Independent and unrelated lines of research converged toward the identification of VEGF. In 1983, Senger et al.8 described the partial purification of a protein capable of inducing vascular leakage in the skin from the conditioned medium of a guinea pig tumor cell line and named the protein “tumor vascular permeability factor” (VPF). The authors proposed that VPF could be a mediator of the high permeability of tumor blood vessels. In a later publication, they reported the purification and NH2-terminal amino acid sequencing of guinea pig VPF.8 In

1989, Ferrara and Henzel reported the isolation of a diffusible endothelial cell-specific mitogen from medium conditioned by bovine pituitary follicular cells, which they named “vascular endothelial growth factor” to reflect the restricted target cell specificity of this molecule. NH2- terminal amino acid sequencing of purified VEGF proved that this protein was distinct from the known endothelial cell mitogens, such as aFGF or bFGF, and that they did not match any known protein in available databases.9 Connolly et al.10 continued the work by Senger et al. and independently reported the isolation and sequencing of human VPF from U937 cells. cDNA cloning of VEGF and VPF, also reported in 1989, demonstrated that VEGF and VPF were the same molecule.
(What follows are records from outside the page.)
(** X6: a text whose first character behind the white space cannot begin
    a value (it is none of the brackets, the quote, t, f, n, the minus sign
    and the digits), or is a minus sign with no digit behind it, is handed
    to [LoadNumber] and rejected with the error of a missing digit; so are
    a closing bracket, a colon, a plus sign and a bare decimal point. *)
Theorem value_must_begin_with_its_mark (input : string) (c : ascii) (r : string) :
  Num.skip_space input = String c r ->
  begins_value c = false \/ (c = "-"%char /\ peek_isdigit r = false) ->
  Load input = Throw "A digit is expected".
Proof.
  intros Hs Hc. apply (Load_Throw 1).
  cbn [LoadNode]. unfold extract. rewrite Hs. unfold putback.
  destruct Hc as [Hc | [-> Hr]].
  - destruct (begins_value_false c Hc) as (-> & -> & -> & -> & -> & -> & Hm & Hd).
    cbn [orb]. unfold LoadNumber, lex_number, read_sign, read_integer_part.
    cbn [snd peek_is]. rewrite Hm. cbn [bind snd peek_is].
    assert (H0 : Ascii.eqb c "0" = false).
    { destruct (Ascii.eqb_spec c "0") as [-> | _]; [discriminate | reflexivity]. }
    rewrite H0. unfold read_digits. cbn [peek_isdigit]. rewrite Hd. reflexivity.
  - cbn. unfold LoadNumber, lex_number, read_sign, read_integer_part.
    cbn [snd peek_is Ascii.eqb Bool.eqb read_char bind append].
    assert (H0 : peek_is "0" r = false).
    { destruct r as [|d r]; [reflexivity|]. cbn in Hr |- *.
      destruct (Ascii.eqb_spec d "0") as [-> | _]; [discriminate | reflexivity]. }
    rewrite H0. unfold read_digits. rewrite Hr. reflexivity.
Qed.

Lemma value_must_begin_with_its_mark_witness :
  Load " +1" = Throw "A digit is expected"
  /\ Load "-x" = Throw "A digit is expected".
Proof.
  split.
  - apply (value_must_begin_with_its_mark " +1" "+" "1" eq_refl).
    left. reflexivity.
  - apply (value_must_begin_with_its_mark "-x" "-" "x" eq_refl).
    right. split; reflexivity.
Defined.

Lemma LoadString_PrintString (key rest : string) :
  LoadString (escape key ++ chr QUOTE ++ rest) = Ok (Str key, rest).
Proof.
  unfold LoadString.
  rewrite (LoadString_loop_decode _ _ (decode_escape key)). reflexivity.
Qed.

(** A turn of the loop of [LoadDict] at a written key *)
Lemma LoadDict_loop_key (f : nat) (acc : DictT) (key r : string) :
  LoadDict_loop (S f) acc (PrintString key ++ r)
  = match extract r with
    | Some (c', input2) =>
        if Ascii.eqb c' ":" then
          match Map.find key acc with
          | Some _ => Throw ("Duplicate key '" ++ key ++ "' have been found")
          | None =>
              '(node, rest) <- LoadNode f input2 ;;
              LoadDict_loop f (Map.emplace key node acc) rest
          end
        else Throw (": is expected but '" ++ chr c' ++ "' has been found")
    | None => Throw (": is expected but '" ++ chr QUOTE ++ "' has been found")
    end.
Proof.
  unfold PrintString. rewrite !append_assoc. cbn [append chr].
  set (X := escape key ++ _).
  assert (E1 : extract (String QUOTE X) = Some (QUOTE, X)) by reflexivity.
  cbn [LoadDict_loop]. rewrite E1. cbv iota beta.
  change (Ascii.eqb QUOTE "}") with false. change (Ascii.eqb QUOTE QUOTE) with true.
  cbv iota. unfold X.
  change (String QUOTE r) with (chr QUOTE ++ r).
  rewrite LoadString_PrintString. cbn [bind]. reflexivity.
Qed.

Lemma LoadNode_open_object (f : nat) (r : string) :
  LoadNode (S f) ("{" ++ r) = LoadDict_loop f [] r.
Proof. reflexivity. Qed.

(** X7: inside an object, a character that is not a quote, a comma or the
    closing brace where a key should stand is rejected with the message
    that a comma was expected; a key that is not followed by a colon is
    rejected with the message that names the character found, and when the
    text ends behind the key the message names the quote that [c] still
    holds. *)
Theorem object_syntax_errors (key r : string) :
  (forall c r',
     Num.skip_space r = String c r' ->
     c <> "}"%char -> c <> QUOTE -> c <> ","%char ->
     Load ("{" ++ r)
     = Throw ("',' is expected but '" ++ chr c ++ "' has been found"))
  /\ (forall c r',
        Num.skip_space r = String c r' -> c <> ":"%char ->
        Load ("{" ++ PrintString key ++ r)
        = Throw (": is expected but '" ++ chr c ++ "' has been found"))
  /\ (Num.skip_space r = EmptyString ->
      Load ("{" ++ PrintString key ++ r)
      = Throw (": is expected but '" ++ chr QUOTE ++ "' has been found")).
Proof.
  split; [|split].
  - intros c r' Hs H1 H2 H3. apply (Load_Throw 2).
    cbn [LoadNode LoadDict_loop append]. unfold extract at 1. cbn [Num.skip_space isspace].
    cbn. unfold extract. rewrite Hs.
    apply Ascii.eqb_neq in H1, H2, H3. now rewrite H1, H2, H3.
  - intros c r' Hs H1. apply (Load_Throw 2).
    rewrite LoadNode_open_object, LoadDict_loop_key. unfold extract. rewrite Hs.
    apply Ascii.eqb_neq in H1. now rewrite H1.
  - intros Hs. apply (Load_Throw 2).
    rewrite LoadNode_open_object, LoadDict_loop_key. unfold extract. now rewrite Hs.
Qed.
The finding that VEGF is potent, diffusible, and specific for vascular endothelial cells led to the hypothesis that this molecule might play a role in the regulation of physiological and pathological growth of blood vessels.11

It emerged that this hypothesis was correct, with VEGF having been proven able to promote growth of vascular endothelial cells derived from arteries, veins, and lymphatics. VEGF is also a survival factor for endothelial cells and prevents endothelial apoptosis. It plays a role in the enhancement of vascular permeability and hemodynamic effects. Although endothelial cells are the primary targets of VEGF, several studies have reported mitogenic effects also on certain nonendothelial cell types, such as retinal pigment epithelial cells, pancreatic duct cells, Schwann cells, alveolar type II cells and other cells. VEGF has the ability to promote monocyte chemotaxis and was reported to have hematopoietic effects, inducing colony formation.7

From the ocular point of view, angiogenesis is a basic and critical part in the pathogenesis of many ocular neovascular syndromes and their complications. VEGF-A is believed to play a significant role in the formation of blood vessels that grow abnormally and leak. These blood vessels are fragile and can bleed, and potentially cause distortion of the retina, leading to deterioration of central vision.

Several strategies to inhibit the action of VEGF have been explored, including neutralizing anti-VEGF antibodies, receptor antagonists, soluble receptors, antagonistic VEGF mutants, inhibitors of VEGF receptor function, and upstream inhibitors of VEGF regulators such as protein kinase C. Bevacizumab (Avastin) is a recombinant humanized monoclonal immunoglobulin antibody that inhibits the activity of VEGF (see section on drug mechanism, below). It was designed as antitumor treatment in order to treat advanced carcinoma patients. Ranibizumab (Lucentis) is also a humanized antibody fragment against VEGF which was specifically designed for intraocular use as a smaller antibody fragment to penetrate through the retina better. The Food and Drug Administration (FDA) approved ranibizumab for treatment of subfoveal neovascular AMD in June, 2006. It was the first treatment for AMD shown to improve visual acuity (VA) in a substantial percentage of patients as opposed to slowing visual loss. A number of prospective, double-blind, placebo-controlled studies have proven its efficacy in treating minimally classic or occult choroidal neovascularization (CNV) secondary to AMD12 as well as predominantly classic CNV.13 Bevacizumab has a similar action and is related to the ranibizumab compound with respect to its structure. Bevacizumab was first approved by the FDA for the treatment of metastatic colorectal cancer in 2004, but it has not gained approval for intravitreal use. It has, however, recently been reported to treat patients successfully with a number of ocular diseases with off-label use.